Aim of the task
Return exactly the span of lines in the following data that opens with the line containing "embedded as [Z];" and closes with the line containing "locked := locked". Include nothing else.

Dataset records
(** * Mint sniper: nonce sequencing, fee selection, submission, retry,
      start-up and the chain listeners

    A shallow embedding of [src/sniper.ts].  The repository holds the program
    twice: a script whose functions live inside [main] (embedded in
    [Module Script]) and a class-based rewrite, [MintSniper] (embedded in
    [Module Sniper]).  Both share the [NonceManager] class, up to the names of
    two methods.

    Conventions:
    - [bigint] values (fees in wei) are [Z]; the nonce counter is a JS number
      that only ever holds integers (a transaction count, incremented by one),
      embedded as [Z];
    - JS numbers that carry fractions (the bump factor, fees in gwei) are
      binary64 floats, [PrimFloat.float];
    - the chain client is an oracle: every awaited call either resolves with a
      value or rejects;
    - an [async] function is a state transformer over the [NonceManager],
      producing an outcome and the list of calls it issued. *)

From Stdlib Require Import ZArith Lia Floats Ascii Sorted.
From stdpp Require Import base gmap strings list.

Open Scope Z_scope.

(** ** NonceManager *)

Record NonceManager := { locked : bool; nonce : Z }.

(** Field initialisers: [locked = false], [nonce = -1]. *)
Definition NonceManager_new : NonceManager := {| locked := false; nonce := -1 |}.

(** [init]: the counter becomes the awaited transaction count. *)
Definition init (count : Z) (m : NonceManager) : NonceManager :=
  {| locked := locked m; nonce := count |}.
(** * moirai: reference handles, ownership registry and trampoline casts

    A shallow embedding of the moirai header that defines the templates
    [known_conversions] and [as_type], the classes [cast_ptr_provider]
    and [reference_handle<T>], and the marshalling helpers
    [checked_downcast], [checked_reference_handle], [as_raw_pointers] and
    [as_raw_pointer], together with the properties of the specification
    that concern them.

    Conventions of the embedding:
    - a pointer is the address it holds, an integer, and [nullptr] is [0];
      addresses have 64 bits, and a cast that displaces a pointer wraps
      at [2 ^ 64];
    - a C++ type is a value of [cpp_type]; template parameters become
      ordinary arguments of that type;
    - a thrown exception is the [Throw] branch of [result];
    - the process-wide state (control blocks of [std::shared_ptr], the
      singleton [reference_handle_map], the log of destructor runs) is a
      value of [world], passed explicitly. *)

From stdpp Require Import base decidable numbers option list strings gmap fin_maps.

Local Open Scope Z_scope.

(* ===================================================================== *)
(** * Types, type identities and pointers *)
(* ===================================================================== *)

(** The C++ types that occur as template arguments.  [user_class] stands
    for the classes of the client library (animal, dog, ...);
    [opaque_ptr_provider_class] and [cast_ptr_provider_class] are the two
    capability classes and [reference_handle_of T] is the instance
    [reference_handle<T>]. *)
Inductive cpp_type : Set :=
  | user_class (id : N)
  | opaque_ptr_provider_class
  | cast_ptr_provider_class
  | reference_handle_of (T : cpp_type).

#[global] Instance cpp_type_eq_dec : EqDecision cpp_type.
Proof. solve_decision. Defined.

(** [typeinfo] is [std::type_index]: a token compared with [==].  Two
    tokens are equal exactly when they stand for the same type. *)
Definition typeinfo : Set := cpp_type.

Definition typeid (T : cpp_type) : typeinfo := T.

Definition ptr : Set := Z.

Definition nullptr : ptr := 0.

Definition is_null (p : ptr) : bool := bool_decide (p = nullptr).

(** Pointers have 64 bits: address arithmetic wraps at [2 ^ 64]. *)
Definition pointer_modulus : Z := 2 ^ 64.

Answer for the task
      embedded as [Z];
    - JS numbers that carry fractions (the bump factor, fees in gwei) are
      binary64 floats, [PrimFloat.float];
    - the chain client is an oracle: every awaited call either resolves with a
      value or rejects;
    - an [async] function is a state transformer over the [NonceManager],
      producing an outcome and the list of calls it issued. *)

From Stdlib Require Import ZArith Lia Floats Ascii Sorted.
From stdpp Require Import base gmap strings list.

Open Scope Z_scope.

(** ** NonceManager *)

Record NonceManager := { locked : bool; nonce : Z }.

(** Field initialisers: [locked = false], [nonce = -1]. *)
Definition NonceManager_new : NonceManager := {| locked := false; nonce := -1 |}.

(** [init]: the counter becomes the awaited transaction count. *)
Definition init (count : Z) (m : NonceManager) : NonceManager :=
  {| locked := locked m; nonce := count |}.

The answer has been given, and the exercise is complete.